(* ===== verification/Wire.v ===== *)
(** * Bytes on the wire

    The bounded little-endian writer and reader of [src/protocol.cpp]: the
    writer records its first failure and then ignores every write; the reader
    checks every length before it consumes a byte.  The views they hold are
    lists of characters; the reader's data and position are represented by the
    bytes that remain. *)

From S2P Require Import Prelude Identity Counter Taxonomy Types.

(** ** Statuses and message types *)

Inductive ProtocolStatus :=
  | Wire_Ok | Wire_BadMagic | Wire_UnsupportedVersion | Wire_TruncatedHeader
  | Wire_TruncatedPayload | Wire_OversizedFrame | Wire_ChecksumMismatch | Wire_UnknownMessage
  | Wire_MalformedPayload | Wire_AbsurdLength | Wire_TrailingGarbage | Wire_InvalidEnum
  | Wire_InvalidIdentity | Wire_ConnectionClosed | Wire_IoError | Wire_NotConnected
  | Wire_AlreadyRunning | Wire_NotRunning | Wire_ShutdownInProgress | Wire_Rejected.

#[global] Instance ProtocolStatus_eq_dec : EqDecision ProtocolStatus.
Proof. solve_decision. Defined.

#[global] Program Instance ProtocolStatus_enum : Enum ProtocolStatus := {|
  enumerators := [Wire_Ok; Wire_BadMagic; Wire_UnsupportedVersion; Wire_TruncatedHeader;
    Wire_TruncatedPayload; Wire_OversizedFrame; Wire_ChecksumMismatch;
    Wire_UnknownMessage; Wire_MalformedPayload; Wire_AbsurdLength;
    Wire_TrailingGarbage; Wire_InvalidEnum; Wire_InvalidIdentity;
    Wire_ConnectionClosed; Wire_IoError; Wire_NotConnected;
    Wire_AlreadyRunning; Wire_NotRunning; Wire_ShutdownInProgress;
    Wire_Rejected]
|}.
Next Obligation. enum_complete. Qed.
Next Obligation. enum_nodup. Qed.

Definition string_of_protocol_status (value : ProtocolStatus) : string :=
  match value with
  | Wire_Ok => "OK"
  | Wire_BadMagic => "BAD_MAGIC"
  | Wire_UnsupportedVersion => "UNSUPPORTED_VERSION"
  | Wire_TruncatedHeader => "TRUNCATED_HEADER"
  | Wire_TruncatedPayload => "TRUNCATED_PAYLOAD"
  | Wire_OversizedFrame => "OVERSIZED_FRAME"
  | Wire_ChecksumMismatch => "CHECKSUM_MISMATCH"
  | Wire_UnknownMessage => "UNKNOWN_MESSAGE"
  | Wire_MalformedPayload => "MALFORMED_PAYLOAD"
  | Wire_AbsurdLength => "ABSURD_LENGTH"
  | Wire_TrailingGarbage => "TRAILING_GARBAGE"
  | Wire_InvalidEnum => "INVALID_ENUM"
  | Wire_InvalidIdentity => "INVALID_IDENTITY"
  | Wire_ConnectionClosed => "CONNECTION_CLOSED"
  | Wire_IoError => "IO_ERROR"
  | Wire_NotConnected => "NOT_CONNECTED"
  | Wire_AlreadyRunning => "ALREADY_RUNNING"
  | Wire_NotRunning => "NOT_RUNNING"
  | Wire_ShutdownInProgress => "SHUTDOWN_IN_PROGRESS"
  | Wire_Rejected => "REJECTED"
  end.

Inductive MessageType :=
  | Msg_Invalid | Msg_Hello | Msg_HelloAck | Msg_RegisterPublisher | Msg_RegisterAck
  | Msg_PublishRequest | Msg_PublishResult | Msg_Heartbeat | Msg_HeartbeatAck
  | Msg_SnapshotRequest | Msg_SnapshotResponse | Msg_ValidateSnapshotRequest
  | Msg_ValidateSnapshotResponse | Msg_RevalidateRequest | Msg_RevalidateResponse
  | Msg_Shutdown | Msg_Error.

#[global] Instance MessageType_eq_dec : EqDecision MessageType.
Proof. solve_decision. Defined.

#[global] Program Instance MessageType_enum : Enum MessageType := {|
  enumerators := [Msg_Invalid; Msg_Hello; Msg_HelloAck; Msg_RegisterPublisher;
    Msg_RegisterAck; Msg_PublishRequest; Msg_PublishResult; Msg_Heartbeat;
    Msg_HeartbeatAck; Msg_SnapshotRequest; Msg_SnapshotResponse;
    Msg_ValidateSnapshotRequest; Msg_ValidateSnapshotResponse;
    Msg_RevalidateRequest; Msg_RevalidateResponse; Msg_Shutdown; Msg_Error]
|}.
Next Obligation. enum_complete. Qed.
Next Obligation. enum_nodup. Qed.

Definition kMessageTypeNames : list (MessageType * string) :=
  [(Msg_Invalid, "INVALID"); (Msg_Hello, "HELLO"); (Msg_HelloAck, "HELLO_ACK");
   (Msg_RegisterPublisher, "REGISTER_PUBLISHER"); (Msg_RegisterAck, "REGISTER_ACK");
   (Msg_PublishRequest, "PUBLISH_REQUEST"); (Msg_PublishResult, "PUBLISH_RESULT");
   (Msg_Heartbeat, "HEARTBEAT"); (Msg_HeartbeatAck, "HEARTBEAT_ACK");
   (Msg_SnapshotRequest, "SNAPSHOT_REQUEST"); (Msg_SnapshotResponse, "SNAPSHOT_RESPONSE");
   (Msg_ValidateSnapshotRequest, "VALIDATE_SNAPSHOT_REQUEST");
   (Msg_ValidateSnapshotResponse, "VALIDATE_SNAPSHOT_RESPONSE");
   (Msg_RevalidateRequest, "REVALIDATE_REQUEST");
   (Msg_RevalidateResponse, "REVALIDATE_RESPONSE"); (Msg_Shutdown, "SHUTDOWN");
   (Msg_Error, "ERROR")].

Definition string_of_message_type (value : MessageType) : string :=
  match List.find (λ e, bool_decide (e.1 = value)) kMessageTypeNames with
  | Some e => e.2
  | None => "UNKNOWN"
  end.

Definition message_type_from_string (text : string) : option MessageType :=
  fst <$> List.find (λ e, bool_decide (e.2 = text)) kMessageTypeNames.

(** ** The writer *)

Notation bytes := (list ascii) (only parsing).

Definition kMaxWriterBytes : N := 268435456.

(** [static_cast<char>(value)] of an unsigned byte. *)
Definition char_of (value : N) : ascii := Ascii.ascii_of_N value.

Record ByteWriter := MkWriter { bw_data : bytes; bw_status : ProtocolStatus }.

#[global] Instance eta_ByteWriter : Eta ByteWriter := λ r, MkWriter (bw_data r) (bw_status r).
#[global] Instance upd_bw_data : Upd bw_data := ltac:(derive_upd).
#[global] Instance upd_bw_status : Upd bw_status := ltac:(derive_upd).

Definition empty_writer : ByteWriter := MkWriter [] Wire_Ok.

Definition bw_ok (w : ByteWriter) : bool := bool_decide (bw_status w = Wire_Ok).

Definition bw_fail (status : ProtocolStatus) (w : ByteWriter) : ByteWriter :=
  if bw_ok w then w <| bw_status := status |> else w.

Definition w_u8 (value : N) (w : ByteWriter) : ByteWriter :=
  if negb (bw_ok w) then w else
  if (kMaxWriterBytes <? size (bw_data w) + 1)%N then bw_fail Wire_AbsurdLength w else
  w <| bw_data := bw_data w ++ [char_of value] |>.

Definition w_boolean (value : bool) (w : ByteWriter) : ByteWriter := w_u8 (if value then 1 else 0) w.

(** The loop of [u16], [u32] and [u64]: bytes [index], [index + 1], ... *)
Fixpoint w_le (count : nat) (index : N) (value : N) (w : ByteWriter) : ByteWriter :=
  match count with
  | O => w
  | S count => w_le count (index + 1) value
                 (w_u8 (N.land (N.shiftr value (index * 8)) 255) w)
  end.

Definition w_u16 (value : N) : ByteWriter → ByteWriter := w_le 2 0 value.
Definition w_u32 (value : N) : ByteWriter → ByteWriter := w_le 4 0 value.
Definition w_u64 (value : N) : ByteWriter → ByteWriter := w_le 8 0 value.

(** [static_cast<std::uint64_t>] of a signed value. *)
Definition u64_of_i64 (value : Z) : N := Z.to_N (value mod 18446744073709551616).

Definition w_i64 (value : Z) : ByteWriter → ByteWriter := w_u64 (u64_of_i64 value).
Definition w_f64 (value : double) : ByteWriter → ByteWriter := w_u64 (dbl_bits value).

Definition w_bytes (value : bytes) (w : ByteWriter) : ByteWriter :=
  if negb (bw_ok w) then w else
  if (kMaxEncodedStringBytes <? size value)%N then bw_fail Wire_AbsurdLength w else
  let w := w_u32 (size value) w in
  if negb (bw_ok w) || bool_decide (value = []) then w else
  if (kMaxWriterBytes <? size (bw_data w) + size value)%N then bw_fail Wire_AbsurdLength w else
  w <| bw_data := bw_data w ++ value |>.

Definition w_text (value : string) : ByteWriter → ByteWriter := w_bytes (chars value).

Definition w_optional_present (present : bool) : ByteWriter → ByteWriter :=
  w_u8 (if present then 1 else 0).

(** ** The reader *)

Record ByteReader := MkReader { br_rest : bytes; br_status : ProtocolStatus }.

#[global] Instance eta_ByteReader : Eta ByteReader := λ r, MkReader (br_rest r) (br_status r).
#[global] Instance upd_br_rest : Upd br_rest := ltac:(derive_upd).
#[global] Instance upd_br_status : Upd br_status := ltac:(derive_upd).

(** A reader at the front of the given bytes. *)
Definition reader_of (data : bytes) : ByteReader := MkReader data Wire_Ok.

Definition br_ok (r : ByteReader) : bool := bool_decide (br_status r = Wire_Ok).

Definition br_fail (status : ProtocolStatus) (r : ByteReader) : ByteReader :=
  if br_ok r then r <| br_status := status |> else r.

Definition mark_invalid : ProtocolStatus → ByteReader → ByteReader := br_fail.

Definition remaining (r : ByteReader) : N := size (br_rest r).
Definition exhausted (r : ByteReader) : bool := bool_decide (br_rest r = []).

(** A read of a reader of type [R] yields a value or stops. *)
Definition Rd (R A : Type) : Type := R → option A * R.

#[global] Instance Rd_ret R : MRet (Rd R) := λ A a r, (Some a, r).
#[global] Instance Rd_bind R : MBind (Rd R) := λ A B k m r,
  match m r with
  | (Some a, r') => k a r'
  | (None, r') => (None, r')
  end.

Abbreviation Read := (Rd ByteReader).

Definition need (count : N) (r : ByteReader) : bool * ByteReader :=
  if negb (br_ok r) then (false, r) else
  if (remaining r <? count)%N then (false, br_fail Wire_TruncatedPayload r) else (true, r).

Definition r_u8 : Read N := λ r,
  let '(available, r) := need 1 r in
  if negb available then (None, r) else
  match br_rest r with
  | c :: rest => (Some (code c), r <| br_rest := rest |>)
  | [] => (None, r)
  end.

Definition r_boolean : Read bool := λ r,
  match r_u8 r with
  | (Some value, r) =>
      if (1 <? value)%N then (None, br_fail Wire_MalformedPayload r) else (Some (value =? 1)%N, r)
  | (None, r) => (None, r)
  end.

(** The loop of [u16], [u32] and [u64]. *)
Fixpoint r_le (count : nat) (index : N) (value : N) : Read N :=
  match count with
  | O => mret value
  | S count => byte ← r_u8;
               r_le count (index + 1) (N.lor value (N.shiftl byte (index * 8)))
  end.

Definition r_u16 : Read N := r_le 2 0 0.
Definition r_u32 : Read N := r_le 4 0 0.
Definition r_u64 : Read N := r_le 8 0 0.

(** [static_cast<std::int64_t>] of an unsigned value. *)
Definition i64_of_u64 (value : N) : Z :=
  if (value <? 9223372036854775808)%N then Z.of_N value
  else (Z.of_N value - 18446744073709551616)%Z.

Definition r_i64 : Read Z := value ← r_u64; mret (i64_of_u64 value).
Definition r_f64 : Read double := value ← r_u64; mret (MkDouble value).

Definition r_bytes : Read bytes := λ r,
  match r_u32 r with
  | (None, r) => (None, r)
  | (Some length, r) =>
      if (kMaxEncodedStringBytes <? length)%N then (None, br_fail Wire_AbsurdLength r) else
      if (remaining r <? length)%N then (None, br_fail Wire_TruncatedPayload r) else
      (Some (take (N.to_nat length) (br_rest r)),
       r <| br_rest := drop (N.to_nat length) (br_rest r) |>)
  end.

Definition r_text : Read string := value ← r_bytes; mret (of_chars value).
▬▬▬
**Work instructions:** From the first line of the listing above to the line with "checks every length", please transcribe each line exactly, both ends included, and nothing beyond that.

**Result of the exercise:**
(* ===== verification/Wire.v ===== *)
(** * Bytes on the wire

    The bounded little-endian writer and reader of [src/protocol.cpp]: the
    writer records its first failure and then ignores every write; the reader
    checks every length before it consumes a byte.  The views they hold are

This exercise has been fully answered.